Мужчина быстро подошел к ней и тревожно посмотрел на руку, она все еще находилась в чане с холодной водой:
– О печку?
– Нет. Кипятком обварилась.
– Покажи.
– Ничего, сейчас пройдет.
Но муж не стал слушать и аккуратно достал её руку из воды. Запястье и часть предплечья уже покраснели и стали покрываться волдырями. Бартон обеспокоенно посмотрел на девушку:
– Сильно. Как ты так?
– Случайно, не удержала ковш.
– Идем в дом, нужно обработать кожу.
– Ничего, подержу в холодной воде и пройдет, –- отмахнулась девушка и снова опустила руку в чан, боль опять накрыла сильным спазмом.
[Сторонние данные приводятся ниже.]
(** X6: [fetchData] returns the names of the mapping of [getData], in
    their order, and under every name whose descriptor is not an external
    reference the decoded value of [getData]. *)
Theorem fetchData_keeps_names_and_plain_values
    (this : Options) (names : list string) (o : object value)
    (results : object entry) :
  getData this (KArray names) = Ok (Multiple o) ->
  fetchData this (KArray names) = Ok (FetchedMultiple results) ->
  map fst results = map fst o /\
  forall k d, getSchemaElement (schemas this) k = Ok d ->
              isExternalContent d = false ->
              get results k = option_map Decoded (get o k).
Proof.
  intros Hget. unfold fetchData. rewrite Hget. cbn [bind].
  unfold getDataFromExternalSources.
  change (filterM _ o) with (filterM (external this) o).
  destruct (filterM (external this) o) as [entries|e] eqn:Hf; cbn [bind];
    [|discriminate].
  set (decoded := map (fun kv => (fst kv, Decoded (snd kv))) o).
  assert (Hnames : map fst decoded = map fst o).
  { unfold decoded. rewrite map_map. reflexivity. }
  destruct entries as [|[k0 v0] entries].
  - simpl. intros H. injection H as <-. split; [exact Hnames|].
    intros k d _ _. apply get_map.
  - destruct (await (fold_left (reduceCallback this) ((k0, v0) :: entries)
                       (AccObject []))) as [ext|e] eqn:E; cbn [bind];
      [|discriminate].
    apply reduce_first_entry_only in E. destruct E as [x ->].
    intros H. injection H as <-. unfold spread. simpl.
    destruct (filterM_inv _ _ _ (k0, v0) Hf (or_introl eq_refl)) as [Hin Hext].
    split.
    + rewrite set_keeps_names; [exact Hnames|]. rewrite Hnames.
      apply in_map_iff. now exists (k0, v0).
    + intros k d Hd Hplain.
      assert (Hne : k0 <> k).
      { intros ->. unfold external in Hext. simpl in Hext.
        rewrite Hd in Hext. simpl in Hext. congruence. }
      rewrite (get_set_neq _ _ _ _ Hne). apply get_map.
Qed.



End Fetching.

(** ** [patchIPFSUrlsIfApplicable]: which occurrence is replaced *)

Section Patching.
Context {lib : Collaborators} {hf : HashFunctions}.

Lemma stripPrefix_sound (p s rest : string) :
  stripPrefix p s = Some rest -> s = p ++ rest.
Proof.
  revert s. induction p as [|a p IH]; intros s H; simpl in H.
  - now injection H as ->.
  - destruct s as [|b s]; [discriminate|].
    destruct (Ascii.eqb a b) eqn:E; [|discriminate].
    apply Ascii.eqb_eq in E. subst b. simpl. f_equal. now apply IH.
Qed.

Lemma splitOn_unfold (p s : string) :
  splitOn p s =
  match stripPrefix p s with
  | Some rest => Some (EmptyString, rest)
  | None =>
      match s with
      | EmptyString => None
      | String c s' =>
          match splitOn p s' with
          | Some (before, after) => Some (String c before, after)
          | None => None
          end
      end
  end.
Proof. destruct s; reflexivity. Qed.

Lemma splitOn_sound (p s before after : string) :
  splitOn p s = Some (before, after) -> s = before ++ p ++ after.
Proof.
  revert before. induction s as [|c s IH]; intros before H;
    rewrite splitOn_unfold in H.
  - destruct (stripPrefix p "") as [rest|] eqn:E; [|discriminate].
    injection H as <- <-. cbn [append]. now apply stripPrefix_sound.
  - destruct (stripPrefix p (String c s)) as [rest|] eqn:E.
    + injection H as <- <-. cbn [append]. now apply stripPrefix_sound.
    + destruct (splitOn p s) as [[b0 a0]|]; [|discriminate].
      injection H as <- <-. simpl. f_equal. now apply IH.
Qed.

(** [splitOn] finds the first occurrence. *)
Lemma splitOn_first (p s before after : string) :
  splitOn p s = Some (before, after) ->
  forall b a, s = b ++ p ++ a -> String.length before <= String.length b.
Proof.
  revert before. induction s as [|c s IH]; intros before H b a Hs;
    rewrite splitOn_unfold in H.
  - destruct (stripPrefix p "") as [rest|]; [|discriminate].
    injection H as <- <-. simpl. lia.
  - destruct (stripPrefix p (String c s)) as [rest|] eqn:E.
    + injection H as <- <-. simpl. lia.
    + destruct (splitOn p s) as [[b0 a0]|] eqn:E0; [|discriminate].
      injection H as <- <-.
      destruct b as [|c' b].
      * simpl in Hs. rewrite Hs, stripPrefix_app in E. discriminate.
      * simpl in Hs. injection Hs as -> Hs. simpl.
        apply le_n_S. now apply (IH b0 eq_refl b a).
Qed.

Lemma splitOn_none (p s : string) :
  splitOn p s = None -> forall b a, s <> b ++ p ++ a.
Proof.
  induction s as [|c s IH]; intros H b a Hs; rewrite splitOn_unfold in H.
  - destruct b; [|discriminate]. simpl in Hs.
    rewrite Hs, stripPrefix_app in H. discriminate.
  - destruct (stripPrefix p (String c s)) as [rest|] eqn:E; [discriminate|].
    destruct b as [|c' b].
    + simpl in Hs. rewrite Hs, stripPrefix_app in E. discriminate.
    + simpl in Hs. injection Hs as -> Hs.
      destruct (splitOn p s) as [[b0 a0]|]; [discriminate|].
      now apply (IH eq_refl b a).
Qed.

Lemma append_inj (b b' x y : string) :
  String.length b = String.length b' -> b ++ x = b' ++ y -> b = b' /\ x = y.
Proof.
  revert b'. induction b as [|c b IH]; intros [|c' b'] Hl H;
    try discriminate; simpl in *.
  - now split.
  - injection H as -> H. injection Hl as Hl.
    destruct (IH b' Hl H) as [-> ->]. now split.
Qed.

(** X8: a url in which 'ipfs://' occurs, first after the text [before]:
    the reference that is fetched has that occurrence replaced by the
    gateway of the instance (a gateway without a dollar sign), what stands
    before and after it kept, a later 'ipfs://' included; hash and hash
    function are the stored ones. *)
Theorem patchIPFSUrlsIfApplicable_replaces_first_occurrence
    (this : Options) (u : URLDataWithHash) (before after : string) :
  plainReplacement (ipfsGateway this) = true ->
  url u = before ++ "ipfs://" ++ after ->
  (forall b a, url u = b ++ "ipfs://" ++ a ->
               String.length before <= String.length b) ->
  patchIPFSUrlsIfApplicable this (VUrl u) =
    VUrl {| hashFunction := hashFunction u; hash := hash u;
            url := before ++ ipfsGateway this ++ after |} /\
  fetchTarget this (VUrl u) = Some (before ++ ipfsGateway this ++ after).
Proof.
  intros Hplain Hu Hfirst.
  destruct (splitOn "ipfs://" (url u)) as [[b0 a0]|] eqn:E.
  - pose proof (splitOn_sound _ _ _ _ E) as Hs.
    pose proof (splitOn_first _ _ _ _ E before after Hu) as H1.
    pose proof (Hfirst b0 a0 Hs) as H2.
    assert (Hlen : String.length before = String.length b0) by lia.
    rewrite Hu in Hs. destruct (append_inj _ _ _ _ Hlen Hs) as [<- Hrest].
    destruct (append_inj "ipfs://" "ipfs://" after a0 eq_refl Hrest) as [_ <-].
    assert (Hne : String.eqb (url u) "" = false).
    { rewrite Hu. destruct before; reflexivity. }
    assert (Hpatch : patchIPFSUrlsIfApplicable this (VUrl u) =
              VUrl {| hashFunction := hashFunction u; hash := hash u;
                      url := before ++ ipfsGateway this ++ after |}).
    { unfold patchIPFSUrlsIfApplicable, indexOf, replace. rewrite Hne, E.
      rewrite GetSubstitution_plain by exact Hplain.
      assert (Hz : (Z.of_nat (String.length before) =? -1)%Z = false)
        by (apply Z.eqb_neq; lia).
      rewrite Hz. reflexivity. }
    split; [exact Hpatch|]. unfold fetchTarget. now rewrite Hpatch.
  - exfalso. exact (splitOn_none _ _ E before after Hu).
Qed.

(** X9: a reference in whose url 'ipfs://' does not occur is fetched at
    its url, and is handed on as it is; so is every value that is not a
    reference. *)
Theorem patchIPFSUrlsIfApplicable_leaves_other_urls
    (this : Options) :
  (forall u, (forall b a, url u <> b ++ "ipfs://" ++ a) ->
     patchIPFSUrlsIfApplicable this (VUrl u) = VUrl u /\
     fetchTarget this (VUrl u) = Some (url u)) /\
  (forall v, urlOf v = None -> patchIPFSUrlsIfApplicable this v = v).
Proof.
  split.
  - intros u Hno.
    assert (E : splitOn "ipfs://" (url u) = None).
    { destruct (splitOn "ipfs://" (url u)) as [[b a]|] eqn:E; [|reflexivity].
      exfalso. exact (Hno b a (splitOn_sound _ _ _ _ E)). }
    assert (Hpatch : patchIPFSUrlsIfApplicable this (VUrl u) = VUrl u).
    { unfold patchIPFSUrlsIfApplicable, indexOf. rewrite E. simpl.
      now rewrite andb_false_r. }
    split; [exact Hpatch|]. unfold fetchTarget. now rewrite Hpatch.
  - intros v Hv. destruct v; try reflexivity. discriminate.
Qed.

End Patching.

(** ** Array assembly and the batched read *)

Section Assembling.
Context {lib : Collaborators} {hf : HashFunctions}.
Local Open Scope list_scope.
Бартон нахмурился, быстро надел штаны, а потом завернул Кэйтлин в кусок льняной ткани. Он опять достал раненое запястье из воды и аккуратно поднял жену на руки.
– Я обварила руку, не ногу, – попыталась она воспротивиться, но муж уже выносил её из двери.
Следующие полчаса все крутилось вокруг раненой девушки. Дэрин быстро приготовила нужную мазь, Бартон наложил целебную повязку, а Милли, глотая слезы и все же не отводя взгляда от вздувшейся кожи на руке, каждые пять минут спрашивала, больно Кэйтлин или нет.
– Нет, Милли, уже не больно.
– Тогда почему ты вздрагиваешь, когда папа мажет мазь? – обвиняя, спросила девочка.
– Потому что она неприятно холодит, – соврала Кэйтлин.
Бартон хмуро посмотрел на жену, но во лжи не уличил. Когда повязка была наложена, Кэйтлин сказала:
– Ну все, хватит вокруг меня бегать. Вам уже пора собираться.
– Я останусь с тобой, – сказал Бартон.
Кэйтлин удивленно распахнула глаза:
– Зачем? Это пустяки. Ты наложил повязку, все пройдет. Ты должен пойти в лес, незачем оставаться.